Friday, 31 May 2024 00:24 -     - {{hitsCtrl.values.hits}}

Multiple modalities of State intervention—from regulation to planning, stimulus to welfare—have all been collapsed into each other and displaced by the insipid term of governance

 

Given the comprador mentality that pervades thinking about the burgeoning crisis of development and possible solutions for poor countries, there has been far less scrutiny of the vague claim that governance is the problem. How many people in the US establishment would now argue, for example, that free trade is an unassailable good? In contrast, when it comes to financing for development, myth quickly replaces evidence in determining which solutions are taken seriously, and which are dismissed. The choice often has nothing to do with reason. Instead, as Doyle implied, it has everything to do with interests and how creditor expectations are currently formed. And in this moment, it is austerity that is the primary vehicle of extraction

 

Ask anyone in the policymaking establishment today what is the root cause of Sri Lanka’s crisis, and they will tell you it is governance. In many ways, this argument could be considered an article of faith. We can draw a parallel to a famous story, which the great physicist Stephen Hawking used in the introduction to his classic book, ‘A Brief History of Time’. Supposedly, when the philosopher Bertrand Russell was giving a lecture on astronomy and an audience member questioned whether the earth is suspended in space, she simultaneously proposed an alternative explanation: the earth lies on the back of a giant tortoise. When Russell asked her what the turtle is standing on, she replied, “It’s turtles all the way down!” Replace a key word and the parallels with the dominant discourse in Sri Lanka’s Anglophone media are not hard to find.

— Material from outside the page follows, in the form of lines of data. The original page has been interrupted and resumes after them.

(* ===== verification/_CoqProject ===== *)
-Q . S2P
Prelude.v
Text.v
Models.v
Utf8.v
Validation.v
Wildcard.v
Policy.v
SkipMap.v
Index.v
IndexFacts.v
FsModel.v
Publication.v
FileFacts.v
PublicationFacts.v
ConcreteEnv.v
PublicationSafety.v
Lifecycle.v
Storage.v
StorageFacts.v
ConditionFacts.v
BucketFacts.v
Versions.v
VersionFacts.v
Listing.v
ListingFacts.v
Multipart.v
MultipartFacts.v
LifecycleExecutor.v
LifecycleFacts.v
Scenario.v
Witnesses.v
LifecycleWitnesses.v
Capture.v
Startup.v
StartupFacts.v
Sms.v
CaptureFacts.v
CommitFacts.v
Mail.v
MailFacts.v
Smtp.v
SmtpFacts.v
SmtpSession.v
MailFiles.v
MailStoreFacts.v
MailCommit.v
MailReads.v
MailWitnesses.v
Http.v
Cors.v
Checksums.v
ObjectHelpers.v
Routing.v
XmlDocuments.v
ObjectHandlers.v
ObjectWrites.v
MultipartRequests.v
Signatures.v
Authorization.v
ObjectRequests.v
DeleteDocument.v
LifecycleXml.v
BucketRequests.v
BucketListings.v
Azure.v
AzureBlobs.v
AzureContainers.v
PlainStore.v
HandlerRules.v
AuthFacts.v
ObjectReadFacts.v
ObjectWriteFacts.v
AccessFacts.v
DeleteFacts.v
XmlFacts.v
PresignedFacts.v
SmsFacts.v
HandlerWitnesses.v
RequestWitnesses.v
AzureFacts.v
(* ===== verification/Prelude.v ===== *)
(** * Sqrzl emulator: a verification development

    Sqrzl is an emulator of cloud services written in Rust: object stores (S3, with
    Azure, GCS and OCI facades) and captured mail and SMS.  Its core, under
    [src/src/], is a store on the local file system: buckets are directories, an
    object is a directory with a data file and a metadata file, and every change of
    an object goes through a small write-ahead journal, so that a crash never shows
    half of a change.  Beside it an in-memory index answers listings, a policy
    engine decides access, a lifecycle executor deletes or moves objects, S3
    and Azure Blob requests are authenticated, authorized and answered over the
    store, mail received by SMTP is captured by transactions of its own, and text
    messages are kept with a simulator of their delivery.  This development models
    that core and proves what makes it correct.

    ** The parts and the files

    - [Prelude], [Text], [Utf8]: results, options, list lemmas and hints; Rust's
      string operations on byte strings, UTF-8 decoding and trimming.
    - [Models] ([error.rs], [models/*.rs]): errors with their status and code,
      objects, buckets, uploads, write conditions.  [Validation]
      ([utils/validation.rs]): names, keys and part sequences.
    - [Wildcard], [Policy] ([models/policy.rs]): the glob matcher with its
      backtracking state, decimal parsing to binary64 with IEEE comparison, canned
      ACLs and grants, and the evaluation of policy statements with every condition
      operator.
    - [SkipMap], [Index], [IndexFacts] ([storage/lockfree_index.rs]): the interface
      of the ordered concurrent map the code uses (crossbeam, a parameter with its
      documented laws, instantiated by a sorted list), the index of keys and
      directory children with its mutations, and their invariant.
    - [FsModel]: a file tree, the system calls the code makes, and programs that
      run against a schedule.  The schedule says of each call whether it succeeds,
      fails or kills the process, what a killed write or recursive deletion leaves
      behind, and what the clock shows.  [wp] is the weakest precondition over such
      programs, for runs without faults ([calm], or [calm_while] for a clock of which
      something is known) and for all schedules ([any_schedule], or [drawing] to say
      which random numbers they draw).
    - [Publication] ([storage/filesystem/publication.rs], the atomic file helpers
      of [storage/filesystem/io.rs]): staging, the journal, applying it, and
      recovery.  [FileFacts], [PublicationFacts] and [PublicationSafety] have the
      rules for each routine and the theorems.
    - [Storage], [Versions], [Listing], [Multipart] ([storage/filesystem.rs],
      [storage/filesystem/io.rs]): [FilesystemStorage] as operations on a [World]
      of disk, index, upload cache and the protection cache; their theorems are in
      [StorageFacts], [ConditionFacts], [BucketFacts], [VersionFacts],
      [ListingFacts] and [MultipartFacts].
    - [Startup] ([storage/filesystem/io.rs], [storage/upload_cancellation.rs],
      [storage/ownership.rs], the staged uploads of [storage/filesystem.rs]): taking
      the writer lock, the format marker, the scan of the root with the recovery of
      interrupted bucket creations, the rebuilt index, the retired vendor state and
      the recovery of cancelled uploads; theorems in [StartupFacts].
    - [Lifecycle], [LifecycleExecutor] ([models/lifecycle.rs], [lifecycle.rs]): the
      rules, the protection tests, and the executor over the interface
      [StorageOps], of which the file system store is an instance; theorems in
      [LifecycleFacts], against [Guarded] (what the executor needs of a store) and on
      the file system store.
    - [Capture], [CaptureFacts], [CommitFacts] ([capture.rs],
      [capture/budget.rs]): capture transactions with intent, files and marker,
      their recovery and rollback, and the budget.
    - [Mail], [Smtp], [MailFiles] ([mail/model.rs], [mail/budget.rs],
      [mail/mod.rs], [mail/smtp.rs], [mail/filesystem.rs]): messages, admission by
      size, fan-out to mailboxes, the SMTP session as a state machine over an input
      of bytes, and the mail store on disk; theorems in [MailFacts], [SmtpFacts],
      [SmtpSession], [MailStoreFacts], [MailCommit] and [MailReads].
    - [Http], [Routing], [Cors], [Checksums], [ObjectHelpers], [XmlDocuments]
      ([server/http.rs], [utils/request.rs], [utils/xml.rs], [utils/xml/parse.rs],
      [server/handlers/cors.rs], [server/handlers/object/*.rs]): requests and
      responses, path and host routing, CORS rules, checksum headers,
      preconditions, ranges, and the XML documents.
    - [ObjectHandlers], [ObjectWrites], [MultipartRequests], [ObjectRequests]
      ([server/handlers/object.rs]): the object requests over the interfaces
      [S3Storage] and [S3Uploads].  [DeleteDocument], [LifecycleXml],
      [BucketRequests], [BucketListings] ([server/handlers/bucket.rs] and
      [server/handlers/bucket/*.rs]): the bucket requests over [BucketOps], with
      the document readers and the pages of objects, versions, uploads and parts.
    - [Signatures], [Authorization] ([auth/*.rs], [server/handlers/auth*]):
      signature version 4 in the header and in the query, presigned URLs, the
      principal of a request, and the decision by policy, ACL and ownership.
    - [PlainStore] and [HandlerRules]: what the request theorems need of a store,
      as the class [PlainStore] with the file system store as an instance, and the
      rules for the shared parts of the handlers; theorems in [AuthFacts],
      [ObjectReadFacts], [ObjectWriteFacts], [XmlFacts], [AccessFacts] (over the
      class [RuledStore], again with the file system store as an instance),
      [DeleteFacts], [PresignedFacts] and, on pages of versions, at the end of
      [BucketListings].
    - [Sms] ([sms/model.rs], [sms/budget.rs], [sms/filesystem.rs],
      [sms/simulator.rs]): text messages with media, the store on disk with its peer
      index, destinations and callback records, and the simulator that answers and
      reports deliveries over a network that is a parameter; theorems in [SmsFacts].
    - [Azure], [AzureBlobs], [AzureContainers] ([providers/azure.rs],
      [providers/state.rs]): the Azure front door over the interfaces [AzureStore]
      and [AzureUploads]: conditions, leases, immutability and single-blob
      operations; Shared Key and service SAS, block lists, uploads, reads and
      deletions; containers with delayed deletion, listings and whole requests.
      [AzureFacts] has the class [AzurePlain], which adds to [PlainStore] what only
      this front door uses, with the file system store as an instance, and the
      theorems.
    - [ConcreteEnv], [Scenario], [Witnesses], [LifecycleWitnesses], [MailWitnesses],
      [HandlerWitnesses], [RequestWitnesses]: concrete instances of the parameters
      and stores built by running the operations, at which the theorems are applied.

    ** What the theorems show

    - Publication: under any schedule of failing calls and crashes, followed by any
      number of interrupted recoveries and one that finishes, a publication or a
      change of history has happened completely or not at all, the journal and the
      staging are gone, and the rest of the disk is as it was; without faults it
      succeeds, and recovery always can.
    - Objects: a put is read back; an interrupted put is read back as the old or
      the new object, and with versioning never loses the old one and ends under a
      drawn version id; other objects
      are not disturbed; deletion, conditional writes, metadata updates and range
      reads do what they say.
    - Buckets: creation, deletion of empty buckets, refusal to delete objects, and
      round trips of the documents kept with a bucket.
    - Listings: the index invariant, the equality of the index walk with the scan,
      the contents of each page, and that following the markers yields every entry
      once, for objects, common prefixes and versions.
    - Start-up: a store that opens has an index that agrees with its disk, a root of
      another kind is not touched, recovery removes only what an interrupted creation
      left, and cancelled uploads stay cancelled.
    - Multipart uploads and versions: which manifests are accepted, that assembly
      concatenates, the order and uniqueness of version listings.
    - Lifecycle: against any store that keeps the promises of [Guarded], an object
      protected at every time the clock may show is spared under any schedule; on the
      file system store an expiration rule deletes exactly the due, matching,
      unprotected objects of an unversioned bucket of at most 1000 keys.
    - Policies: the decision of a policy and of a canned ACL, soundness of the glob
      matcher, and where it is incomplete.
    - Capture and mail: a transaction happens completely or not at all, readers see
      a batch as a whole, the budget admits exactly the sum it states, the SMTP
      session terminates and refines an abstract protocol, and data is read as the
      reference says.
    - Requests, in a bucket without versioning and without faults: GET, HEAD and
      range answers are exact; a PUT is read back, unless the object it replaces had a
      customer key; held objects survive the object requests (an example shows that
      they do not survive a form upload); accepted checksums match; preconditions
      follow RFC 9110 where the code separates them.
    - Authentication: only a request with a genuine signature counts as the owner's,
      a generated URL is accepted until it expires, the decision on an object follows
      policy, ACL and ownership when enforcement is on, and a denied request changes
      nothing (an example shows that a copy reads its source without being asked).
    - Documents: what a Delete or lifecycle document is read as, and where prefixes,
      keys and references are lost.
    - Text messages: a delivery is decided and reported once under any schedule, an
      inbound message survives a failing callback, and no header can break the text
      of a callback request.
    - Azure: the lease actions refine a mutex, a blob under a hold, an unexpired
      policy or the lease of another survives every request that would change it, a locked policy only grows, and a page write
      changes exactly its pages.

    ** Conventions, bounds and fuel

    Data is kept at its width where the code depends on it: sizes are [N] with the
    64-bit bound written out where the source checks or saturates, timestamps are
    nanoseconds in [Z].  The loops with fuel are the glob matcher
    ([Wildcard.enough_fuel], a measure of both indices, proved sufficient), the
    batches of the delimited scan ([Listing.scan_fuel], one batch per key and one
    more, each batch advances the marker), the pages of a listing and of the
    versions (the page theorems give the bound), the blocks of a part file (one per
    byte at most), the lines of an SMTP session (the length of the input and one
    more, proved sufficient), the search for a boundary in a form (the length of the
    body), and the scan of a handler over all pages of a bucket, whose number of
    pages is an argument ([pages]) of the handlers.  Everything else is structural.
    Hash functions, serializers, UUIDs, the clock, date parsing, percent coding, the
    XML tokenizer and the header types of hyper are parameters with named laws
    ([EnvLaws], [StoreEnvLaws], [Digests], [Chrono], [PolicyEnv], [HttpLib],
    [QuickXml], [SigningEnv], [AzureEnv], [BlockXml] and the like); the laws say that a decoder inverts its
    encoder, that UUIDs have their textual form, and that hashed names are plain.

    ** What is not modelled

    - Concurrency: operations run one after the other, as under the per-object
      locks; the locks themselves, their table and the operation gate are left out.
      UUIDs may repeat in the safety theorems of the journal.
    - The file system: tests of existence do not fail, a directory is read as a
      snapshot in an order given by the parameter [dir_order], a crash keeps what
      was written (the process dies, the machine does not), and sorting without
      stability is modelled as stable.
    - Object directories are named by a 64-bit hash; theorems on several objects
      assume that their directories differ.
    - The indexed store (it delegates), the listeners and the spooling of streamed
      bodies, the GCS and OCI front doors, the mail and SMS provider facades, the
      administration and tool interfaces, configuration and metrics: input and
      output, glue, or protocols over the modelled store that repeat the shape of the
      S3 and Azure ones.
    - Of the Azure front door the answers to a body that is too large or cut off,
      which the listener asks for, and its locks.

    ** Plan

    The parts above are complete as described.  What would come next: the GCS
    front door with its resumable uploads over the same interfaces, multipart
    completion from end to end over the file system store, and the spooling of
    streamed bodies. *)

From stdpp Require Export sorting.
From stdpp Require Export base option list numbers gmap sets strings tactics.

The contrast with a recent public webinar on 22 May with former International Monetary Fund (IMF) senior economist Peter Doyle, co-hosted by Yukthi (http://www.yukthisl.org) and the International Development Economics Associates (IDEAs) network, could not be clearer. Disagree with him or not on his proposed alternative to existing IMF Debt Sustainability Analyses, one could not deny that Doyle was dealing with the substantive question of actors with different interests, which are often opposed within the existing international financial system. Doyle argued that the problem with the IMF’s medium-term primary surplus targets for countries such as Sri Lanka is that they prioritise paying off existing creditors, to the detriment of new investment and corresponding growth in the country.

Doyle emphasised the question of growth, which has long since fallen off the radar of the establishment in Sri Lanka. Despite lauding Sri Lanka’s high rates of post-war growth, experts have tried to square the circle of the resulting crisis by shifting focus. Now the country’s problem is bad governance and its cause, corruption. So, instead of dealing with structural contradictions that prevent a fair resolution, we have a convenient answer for countries such as Sri Lanka that have defaulted or otherwise ended up in severe debt distress since the onset of the COVID-19 pandemic. The problem is that the emphasis on governance, however, sidesteps the question of responsibility. Or rather, it conveniently displaces it onto the decisions of borrower countries such as Sri Lanka, while forgetting the other side of the equation: the lenders.

There is no doubt that investors and speculators from metropolitan financial centres want to appear as if they are trying to work together with Sri Lanka to come up with a solution. And one that presents new opportunities for accumulation without accounting for previous costs is all the better. But the problem when trying to operationalise the concept of governance is that it is headed towards the same shoals that have already sunk expectations in Environmental, Social, and Governance (ESG) proposals: specifically, a vague, all-purpose definition that can easily be remoulded to suit the agendas of wealthy investors. The fact that the Western establishment has slowly begun to recognise that climate change, for example, is a dramatic challenge that can only be tackled through state intervention, even as it is reframed in terms of competition with China, should offer enough evidence.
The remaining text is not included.